Se, por algum motivo, esses bens fossem utilizados para o atendimento dos interesses de alguns, em exclusão e em oposição ao interesse social, ao invés de serem vistos como bens da coletividade, ocorreria uma situação de riqueza nas mãos de uma parcela da população, com outras parcelas sofrendo os impactos de uma limitação ou, ainda, de uma escassez que precisa ser combatida (VARGAS; HERSCOVICI, 2017, p. 119-120).

Toda a atividade humana causa, em alguma proporção, impactos sobre o meio ambiente e, assim, o tema merece atenção contínua visando controlar esses impactos, bem como desenvolver formas de compensação. Em outras palavras, o homem precisa seguir com suas atividades para assegurar o desenvolvimento socioeconômico, no entanto, deve encontrar formas de equilibrá-las com o esforço de conservação dos recursos ambientais (CARVALHO, 2008, p. 40).

Pereira (2018, p. 53) destaca que todo dano ambiental trata-se, de fato, de um dano que atinge a sociedade. Não há vidas sem o meio ambiente e, assim, quando os recursos ambientais são degradados, a população deve entender que sua própria vida e saúde também se encontram em risco.

Quando se fala em proteção ambiental, deve-se compreender que se trata de um esforço amplo, cujo resultado auxilia a todos os cidadãos, evitando o comprometimento de suas condições de vida.

A amplitude dos problemas ecológicos hodiernos leva-nos, necessariamente, a considerar a ecologia e a proteção dos recursos naturais renováveis, o amparo à fauna e à flora, a defesa do ambiente saudável, sob uma multiplicidade de enfoques.
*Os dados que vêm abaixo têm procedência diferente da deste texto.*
Lemma setupTags_grows (tags : list string) (b : Builder) :
  grows b (fst (setupTags tags b)).
Proof.
  revert b. induction tags as [|g tags IH]; intros b; cbn [setupTags].
  - apply grows_refl.
  - destruct (fold_left tag_step (split_tags g) (false, [])) as [negate globs].
    destruct (Nat.eqb (List.length globs) 0); [apply IH|].
    destruct (negate && Nat.ltb 1 (List.length globs))%bool; [apply grows_refl|].
    eapply grows_trans; [apply grows_add_where | apply IH].
Qed.

Lemma setupLinkFilter_grows (paths : list string) (direction : Z)
    (negate recursive : bool) (b : Builder) (s : State) :
  grows b (fst (fst (setupLinkFilter paths direction negate recursive b s))).
Proof.
  unfold setupLinkFilter, bind.
  destruct (findIdsByPathPrefixes paths s) as [[ids err] s1].
  destruct err; [apply grows_refl|].
  destruct ids as [|i ids]; [apply grows_refl|].
  cbn [ret fst]. unfold linkFilterClauses.
  destruct recursive, negate, (direction =? 0); cbn [negb];
    (split; [reflexivity|]); eexists; cbn; reflexivity.
Qed.

Lemma setupLinkedBy_grows (opts : FinderOpts) (b : Builder) (s : State) :
  grows b (fst (fst (setupLinkedBy opts b s))).
Proof.
  unfold setupLinkedBy. destruct (LinkedBy opts) as [f|]; [|apply grows_refl].
  eapply grows_trans; [|apply setupLinkFilter_grows].
  split; [reflexivity|]. exists []. cbn. now rewrite app_nil_r.
Qed.

Lemma setupLinkTo_grows (opts : FinderOpts) (b : Builder) (s : State) :
  grows b (fst (fst (setupLinkTo opts b s))).
Proof.
  unfold setupLinkTo. destruct (LinkTo opts) as [f|]; [|apply grows_refl].
  eapply grows_trans; [|apply setupLinkFilter_grows].
  split; [reflexivity|]. exists []. cbn. now rewrite app_nil_r.
Qed.

Lemma setupRelated_grows (opts : FinderOpts) (b : Builder) (s : State) :
  grows b (fst (fst (setupRelated opts b s))).
Proof.
  unfold setupRelated. destruct (Related opts) as [paths|]; [|apply grows_refl].
  unfold bind.
  pose proof (setupLinkFilter_grows paths 0 false true (set_maxDistance 2 b) s) as G.
  destruct (setupLinkFilter paths 0 false true (set_maxDistance 2 b) s)
    as [[b1 err] s1].
  cbn [fst] in G.
  assert (G0 : grows b b1).
  { eapply grows_trans; [|exact G].
    split; [reflexivity|]. exists []. cbn. now rewrite app_nil_r. }
  destruct err; cbn [ret fst]; [exact G0|].
  eapply grows_trans; [exact G0|].
  split; [reflexivity|]. exists []. cbn. now rewrite app_nil_r.
Qed.

Lemma setupOrphanAndDates_grows (opts : FinderOpts) (b : Builder) :
  grows b (setupOrphanAndDates opts b).
Proof.
  unfold setupOrphanAndDates.
  destruct (Orphan opts), (CreatedStart opts), (CreatedEnd opts),
    (ModifiedStart opts), (ModifiedEnd opts);
    repeat (first [ apply grows_refl
                  | eapply grows_trans; [|apply grows_add_where] ]).
Qed.

Lemma setupPaths_grows (env : Env) (opts : FinderOpts) (b : Builder) :
  grows b (setupPaths env opts b).
Proof.
  unfold setupPaths.
  destruct (IncludePaths opts), (ExcludePaths opts);
    repeat (first [ apply grows_refl
                  | eapply grows_trans; [|apply grows_add_where] ]).
Qed.

Lemma setupExcludeIds_grows (opts : FinderOpts) (h : list (list NoteId))
    (b : Builder) :
  grows b (setupExcludeIds opts h b).
Proof.
  unfold setupExcludeIds.
  destruct (ExcludeIds opts); [apply grows_refl | apply grows_add_where].
Qed.

(** The builder after the match expression, the paths and the excluded
    ids: the point from which [buildFilters] may fail. *)
Lemma buildFilters_grows (env : Env) (opts : FinderOpts) (s : State) :
  grows (setupExcludeIds opts (heap s)
           (setupPaths env opts (setupMatch env opts new_builder)))
        (fst (fst (buildFilters env opts s))).
Proof.
  unfold buildFilters, bind, get.
  set (b0 := setupExcludeIds opts (heap s) _).
  pose proof (setupTags_grows (match Tags opts with Some t => t | None => [] end) b0) as G1.
  assert (G1' : grows b0 (fst (match Tags opts with
                               | Some tags => setupTags tags b0
                               | None => (b0, None)
                               end))).
  { destruct (Tags opts); [exact G1 | apply grows_refl]. }
  destruct (match Tags opts with
            | Some tags => setupTags tags b0
            | None => (b0, None)
            end) as [b1 e1].
  cbn [fst] in G1'. clear G1.
  destruct e1; cbn [ret fst]; [exact G1'|].
  pose proof (setupLinkedBy_grows opts b1 s) as G2.
  destruct (setupLinkedBy opts b1 s) as [[b2 e2] s2]. cbn [fst] in G2.
  destruct e2; cbn [ret fst]; [eapply grows_trans; eassumption|].
  pose proof (setupLinkTo_grows opts b2 s2) as G3.
  destruct (setupLinkTo opts b2 s2) as [[b3 e3] s3]. cbn [fst] in G3.
  destruct e3; cbn [ret fst];
    [eapply grows_trans; [exact G1'|]; eapply grows_trans; eassumption|].
  pose proof (setupRelated_grows opts b3 s3) as G4.
  destruct (setupRelated opts b3 s3) as [[b4 e4] s4]. cbn [fst] in G4.
  assert (G : grows b0 b4).
  { eapply grows_trans; [exact G1'|]. eapply grows_trans; [exact G2|].
    eapply grows_trans; eassumption. }
  destruct e4; cbn [ret fst]; [exact G|].
  eapply grows_trans; [exact G | apply setupOrphanAndDates_grows].
Qed.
Neste sentido, não é mais uma questão que interessa apenas aos cientistas, aos biólogos, aos químicos, aos botânicos, aos naturalistas, etc., mas, com idêntico relevo e importância, passa a ser uma preocupação que adentra ao âmbito do político – institucional, do econômico, do social, do filosófico e do ético e,

lastbutnotleast, do jurídico (CARVALHO, 2008, p. 10).

É uma imposição à toda sociedade, a todas entidades, e pessoas, unir-se pela proteção ambiental como um objetivo comum. Apenas esforços pontuais não são suficientes para evitar a degradação ambiental que evolui consideravelmente todos os anos. Ainda, a busca por uma tutela ambiental mais eficaz iniciou-se no passado. Entretanto, nesses períodos o direito ainda não possuía uma área específica de atenção a essas questões (CARVALHO, 2008, p. 12-13).